Changes in CRC Screening

For the past 15 years, the general recommendation has been to start CRC screening at age 50 for average-risk individuals. However, with the increasing incidence of CRC in the younger population, the screening guidelines put forth by the American Cancer Society have changed. The guidelines now indicate that anyone at average risk for CRC start regular screenings at age 45. For people in good health and with a life expectancy of more than 10 years, regular CRC screenings should continue through age 75. For those between the ages of 76 and 85, screening should be based on individual preference, overall life expectancy, presence of comorbid illnesses, and previous screening history. CRC screening is not recommended for people over 85 years old.

Investigators at the Albert Einstein Cancer Center (AECC) have investigated racial and ethnic disparities in early-onset CRC. They identified more than 166,000 patients with CRC from the U.S. SEER (Surveillance, Epidemiology, and End Results) program database over the period from 1973 to 2020 with early-onset CRC (which is defined as CRC diagnosed in people under 50). Early-onset CRC was diagnosed more frequently—up to twice as often—in Blacks and Hispanics than in Caucasians. After adjusting for various common clinical features, Blacks and Hispanics had significantly lower survival rates than did Caucasians. This has become an intense area of research, as the underlying causes of this marked racial disparity are currently unclear.

AECC researchers also recently investigated the same racial and ethnic disparities in early-onset CRC in our immediate Bronx catchment area. Of nearly 650 patients who presented to the Montefiore Health System, early-onset CRC was present in 26% of Hispanics and 57.3% of Blacks, and five-year overall survival was significantly lower in these two groups than in Caucasians. These findings provide strong support for developing a race- and ethnic-specific screening strategy for patients younger than 50.

The COVID-19 pandemic has created an added difficulty for many living in these communities. On one hand, the need for CRC screening is clear. Yet venturing out to get screened presents its own risks and the potential of contracting COVID. This reinforces our need to understand and share the screening options available.

Screening Options and Strategies

There are several different options for CRC screening, and they can be divided into two types—stool-based tests and visual/structural tests of the colon and rectum.

Stool-based tests include the fecal immunohistochemical test (known as “FIT”), the guaiac-based fecal occult blood test (“gFOBT”), and a multitargeted stool test. The advantage of each is that it can be performed in the comfort of one’s home, which makes it much easier for patients. The downside is that a positive result will still require a colonoscopy to confirm the possibility of CRC.
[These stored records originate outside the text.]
(* ===== verification/History.v ===== *)
(** * The history of a conversation: core/src/context_manager

    [normalize.rs], which makes a history fit to be sent to the model, and the operations of
    [ContextManager] in history.rs that rewrite it: normalisation for a prompt, dropping the oldest item,
    and rolling back turns.  [error_or_panic] panics in a build with debug assertions and logs in a
    release build, so the functions that call it take the flag [debug_assertions]; [None] is a panic.
    What the code only stores (token counts and the reference context) has an arbitrary type. *)

From S2P Require Import Prelude Text ResponseItems ContextFragments.

Module History.
Import ResponseItems ContextFragments.

(** ** Normalisation *)

(** [codex-rs/core/src/context_manager/normalize.rs:11-12 IMAGE_CONTENT_OMITTED_PLACEHOLDER] *)
Definition IMAGE_CONTENT_OMITTED_PLACEHOLDER : str :=
  lit "image content omitted because you do not support image input".
(** [codex-rs/core/src/context_manager/normalize.rs:13-14 REMOTE_IMAGE_URL_PLACEHOLDER] *)
Definition REMOTE_IMAGE_URL_PLACEHOLDER : str :=
  lit "image content omitted because remote image URLs are not supported".

Section normalize.
Context (debug_assertions : bool).
Implicit Types (items : list ResponseItem) (item : ResponseItem) (call_id : str).

(** [codex-rs/core/src/util.rs:94-100 error_or_panic] *)
Definition error_or_panic : option unit := if debug_assertions then None else Some tt.

(** The three searches for an output, [items.iter().any(..)]. *)
Definition has_function_output items call_id : bool :=
  existsb (fun i => match i with FunctionCallOutput existing _ => bool_decide (existing = call_id)
                    | _ => false end) items.
Definition has_tool_search_output items call_id : bool :=
  existsb (fun i => match i with ToolSearchOutput (Some existing) _ _ _ => bool_decide (existing = call_id)
                    | _ => false end) items.
Definition has_custom_output items call_id : bool :=
  existsb (fun i => match i with CustomToolCallOutput existing _ _ => bool_decide (existing = call_id)
                    | _ => false end) items.

(** [codex-rs/core/src/context_manager/normalize.rs:23-114 ensure_call_outputs_present] the body of the
    loop: the output to insert after the item, if it is a call without one. *)
Definition missing_output items item : option (option ResponseItem) :=
  match item with
  | FunctionCall _ _ _ _ call_id =>
      if has_function_output items call_id then Some None
      else Some (Some (FunctionCallOutput call_id (from_text (lit "aborted"))))
  | ToolSearchCall _ (Some call_id) _ _ _ =>
      if has_tool_search_output items call_id then Some None
      else Some (Some (ToolSearchOutput (Some call_id) (lit "completed") (lit "client") []))
  | CustomToolCall _ _ call_id _ _ _ =>
      if has_custom_output items call_id then Some None
      else _ ← error_or_panic;
           Some (Some (CustomToolCallOutput call_id None (from_text (lit "aborted"))))
  | LocalShellCall _ (Some call_id) _ _ =>
      if has_function_output items call_id then Some None
      else _ ← error_or_panic;
           Some (Some (FunctionCallOutput call_id (from_text (lit "aborted"))))
  | _ => Some None
  end.

(** The first loop: the outputs to insert with the index of their call. *)
Fixpoint missing_outputs items (idx : nat) (rest : list ResponseItem)
  : option (list (nat * ResponseItem)) :=
  match rest with
  | [] => Some []
  | item :: rest =>
      out ← missing_output items item;
      outs ← missing_outputs items (S idx) rest;
      Some (match out with Some o => (idx, o) :: outs | None => outs end)
  end.

(** [Vec::insert], which panics past the end. *)
Definition insert_at {A} (i : nat) (x : A) (l : list A) : option (list A) :=
  if i <=? length l then Some (take i l ++ x :: drop i l) else None.

(** [codex-rs/core/src/context_manager/normalize.rs:16-122 ensure_call_outputs_present] *)
Definition ensure_call_outputs_present items : option (list ResponseItem) :=
  missing_outputs_to_insert ← missing_outputs items 0 items;
  fold_left (fun acc '(idx, output_item) => acc ← acc; insert_at (idx + 1) output_item acc)
    (rev missing_outputs_to_insert) (Some items).

(** [codex-rs/core/src/context_manager/normalize.rs:191-196 RequiredCall] *)
Inductive RequiredCall := Function_ (call_id : str) | ToolSearch (call_id : str) | CustomTool (call_id : str).
(* ===== verification/Compaction.v ===== *)
(** * Compacting a history: core/src/compact.rs, core/src/compact_remote.rs, core/src/compact_remote_v2.rs

    The functions that build the history left after a compaction: the user's newest messages within a budget of
    tokens followed by the summary, where the session's context goes back in, what is kept of a transcript
    compacted by the server, and how a request for one is made to fit the context window.  The requests
    themselves are in [CompactTask].  The JSON of tools is a parameter, as are the XML parser of hook prompts and a
    fresh UUID (see [ContextFragments] and [TurnItems]). *)

From S2P Require Import Prelude Text Truncate HiddenTags TaggedLines ResponseItems ContextFragments OutputTruncation.
From S2P Require Import History HistoryTokens TurnItems.
From Stdlib Require Import ZifyBool ZifyN ZifyNat.

Module Compaction.
Import Truncate ResponseItems ContextFragments OutputTruncation History HistoryTokens TurnItems.

(** [codex-rs/core/src/compact.rs:52-52 COMPACT_USER_MESSAGE_MAX_TOKENS] *)
Definition COMPACT_USER_MESSAGE_MAX_TOKENS : N := 20000.

(** [codex-rs/prompts/src/compact.rs:2-2 SUMMARY_PREFIX] the text of prompts/templates/compact/summary_prefix.md. *)
Definition SUMMARY_PREFIX : str := lit "Another language model started to solve this problem and produced a summary of its thinking process. You also have access to the state of the tools that were used by that language model. Use this to build on the work that has already been done and avoid duplicating work. Here is the summary produced by the other language model, use the information in this summary to assist with your own analysis:".

(** [codex-rs/core/src/compact.rs:64-67 InitialContextInjection] *)
Inductive InitialContextInjection := BeforeLastUserMessage | DoNotInject.

(** ** Texts of items *)

(** [codex-rs/core/src/compact.rs:405-422 content_items_to_text] *)
Definition content_items_to_text (content : list ContentItem) : option str :=
  let pieces :=
    omap (fun item => match item with
                      | InputText text | OutputText text => match text with [] => None | _ => Some text end
                      | InputImage _ _ => None
                      end) content in
  match pieces with [] => None | _ => Some (join [NL] pieces) end.

(** [codex-rs/core/src/compact.rs:440-442 is_summary_message] *)
Definition is_summary_message (message : str) : bool := starts_with (SUMMARY_PREFIX ++ [NL]) message.

(** [codex-rs/core/src/stream_events_utils.rs:95-109 raw_assistant_output_text_from_item] *)
Definition raw_assistant_output_text_from_item (item : ResponseItem) : option str :=
  match item with
  | Message _ role content _ =>
      if bool_decide (role = lit "assistant")
      then Some (concat (omap (fun ci => match ci with OutputText text => Some text | _ => None end) content))
      else None
  | _ => None
  end.

(** [codex-rs/core/src/stream_events_utils.rs:70-77 strip_hidden_assistant_markup] *)
Definition strip_hidden_assistant_markup (text : str) (plan_mode : bool) : option str :=
  '(without_citations, _) ← HiddenTags.HiddenTags.strip_citations text;
  Some (if plan_mode then TaggedLines.TaggedLines.strip_proposed_plan_blocks without_citations else without_citations).

(** [codex-rs/core/src/stream_events_utils.rs:674-689 last_assistant_message_from_item] The outer option is a panic. *)
Definition last_assistant_message_from_item (item : ResponseItem) (plan_mode : bool) : option (option str) :=
  match raw_assistant_output_text_from_item item with
  | Some combined =>
      match combined with
      | [] => Some None
      | _ =>
          stripped ← strip_hidden_assistant_markup combined plan_mode;
          Some (match trim stripped with [] => None | _ => Some stripped end)
      end
  | None => Some None
  end.

(** [codex-rs/core/src/session/turn.rs:2678-2683 get_last_assistant_message_from_turn] The items come in reverse. *)
Fixpoint last_assistant_loop (rev_responses : list ResponseItem) : option (option str) :=
  match rev_responses with
  | [] => Some None
  | item :: rest =>
      found ← last_assistant_message_from_item item false;
      match found with Some message => Some (Some message) | None => last_assistant_loop rest end
  end.
(** [codex-rs/core/src/session/turn.rs:2677-2684 get_last_assistant_message_from_turn] *)
Definition get_last_assistant_message_from_turn (responses : list ResponseItem) : option (option str) :=
  last_assistant_loop (rev responses).

(** ** The compacted history *)

(** A message of the user with one text. *)
Definition user_text (text : str) : ResponseItem := Message None (lit "user") [InputText text] None.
Visual/structural tests include flexible sigmoidoscopy, CT colonography (virtual colonoscopy), and colonoscopy. I agree with most experts that the gold standard for CRC screening is colonoscopy, as it enables us to visualize directly the entire colon and rectum region, identify and remove polyps, and biopsy any large masses present. The importance of colonoscopy cannot be overstated, as the test can definitely allow for the removal of polyps—the well-established precursor lesion for CRC. It can also identify CRC at its earliest stages, when the disease can be cured in more than 90% of cases.

So when it is possible, colonoscopy is the preferred method of screening, but stool-based tests can be considered as an initial screen, especially in underserved minority communities where it may be difficult for people to get access to or schedule a colonoscopy. It is clear that a more comprehensive screening strategy will need to be developed for underserved communities, and especially for people under age 50.

This much is clear: CRC screening is absolutely critical for improving patient survival, and expanding its use is a challenge the U.S. healthcare system must meet.